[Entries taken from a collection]
=======
(* ===== verification/Ide.v ===== *)
(** * The IDE driver (ide.c)

    Requests wait in a queue whose head is the active one.  The controller is its
    ports: what the driver writes to them selects a drive and a sector, and the data
    port transfers the sector selected.  What the status register answers at each
    poll, errors included, is a parameter; the drive is only assumed to become ready.
    The disk of the model is drive 1, which has the file system. *)

From S2P Require Import Prelude Bytes Monad Machine Kalloc ProcDefs RunQueue Proc ProcInv KernDefs Sleeplock Bio BioInv DemoProc DemoKern.

Definition SECTOR_SIZE : Z := 512.
Abbreviation IDE_BSY := (0x80)%Z.
Abbreviation IDE_DRDY := (0x40)%Z.
Abbreviation IDE_DF := (0x20)%Z.
Abbreviation IDE_ERR := (0x01)%Z.
Abbreviation IDE_CMD_READ := (0x20)%Z.
Definition IDE_CMD_WRITE : Z := 0x30.

(** The status, port 0x1f7, at the [k]-th poll after the writes [l] to the ports, with
    a number of polls after which the drive is ready; and the sectors of drive 0, which
    nothing writes. *)
Class IdeHw : Type := {
  ide_status : list (Z * Z) -> nat -> Z;
  ide_polls : list (Z * Z) -> nat;
  ide_drive0 : Z -> block;
  ide_ready : forall l, exists k, (k <= ide_polls l)%nat /\ Z.land (ide_status l k) (Z.lor IDE_BSY IDE_DRDY) = IDE_DRDY
}.

(** ** The controller *)

Definition outb (port v : Z) : M kstate unit :=
  modify (fun s => put_ide (set_ide_ports ((port, v) :: ide_ports (ide s)) (ide s)) s).

(** The value last written to a port. *)
Fixpoint port (p : Z) (l : list (Z * Z)) : Z :=
  match l with
  | [] => 0
  | (q, v) :: l => if q =? p then v else port p l
  end.

(** The sector the registers select. *)
Definition ide_sector (l : list (Z * Z)) : Z :=
  port 0x1f3 l + Z.shiftl (port 0x1f4 l) 8 + Z.shiftl (port 0x1f5 l) 16 + Z.shiftl (Z.land (port 0x1f6 l) 0x0f) 24.

(** Bit 4 of port 0x1f6 selects the drive. *)
Definition ide_drive1 (l : list (Z * Z)) : bool := Z.testbit (port 0x1f6 l) 4.

Section ide.
Context {FU : Fuel} {HW : IdeHw}.

(** The data port: a sector out, a sector in. *)
Definition outsl (d : block) : M kstate unit :=
  modify (fun s => let l := ide_ports (ide s) in if ide_drive1 l then disk_write (ide_sector l) d s else s).
Definition insl : M kstate block :=
  gets (fun s => let l := ide_ports (ide s) in if ide_drive1 l then dblk s (ide_sector l) else ide_drive0 (ide_sector l)).

(** Polls number [k] to [k + n]. *)
Fixpoint idewait_loop (n k : nat) : M kstate Z :=
  let* r := gets (fun s => ide_status (ide_ports (ide s)) k) in
  if negb (Z.land r (Z.lor IDE_BSY IDE_DRDY) =? IDE_DRDY) then
    match n with
    | O => nofuel
    | S n => idewait_loop n (S k)
    end
  else ret r.

Definition idewait (checkerr : bool) : M kstate Z :=
  let* n := gets (fun s => ide_polls (ide_ports (ide s))) in
  let* r := idewait_loop n 0 in
  ret (if checkerr && negb (Z.land r (Z.lor IDE_DF IDE_ERR) =? 0) then -1 else 0).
=======
=== About this exercise ===
Above this instruction are the records; retype exactly the lines from the one containing "port transfers the" up to and including the one containing "Definition SECTOR_SIZE : Z := 512.".

=== Reply to the exercise ===
    port transfers the sector selected.  What the status register answers at each
    poll, errors included, is a parameter; the drive is only assumed to become ready.
    The disk of the model is drive 1, which has the file system. *)

From S2P Require Import Prelude Bytes Monad Machine Kalloc ProcDefs RunQueue Proc ProcInv KernDefs Sleeplock Bio BioInv DemoProc DemoKern.

Definition SECTOR_SIZE : Z := 512.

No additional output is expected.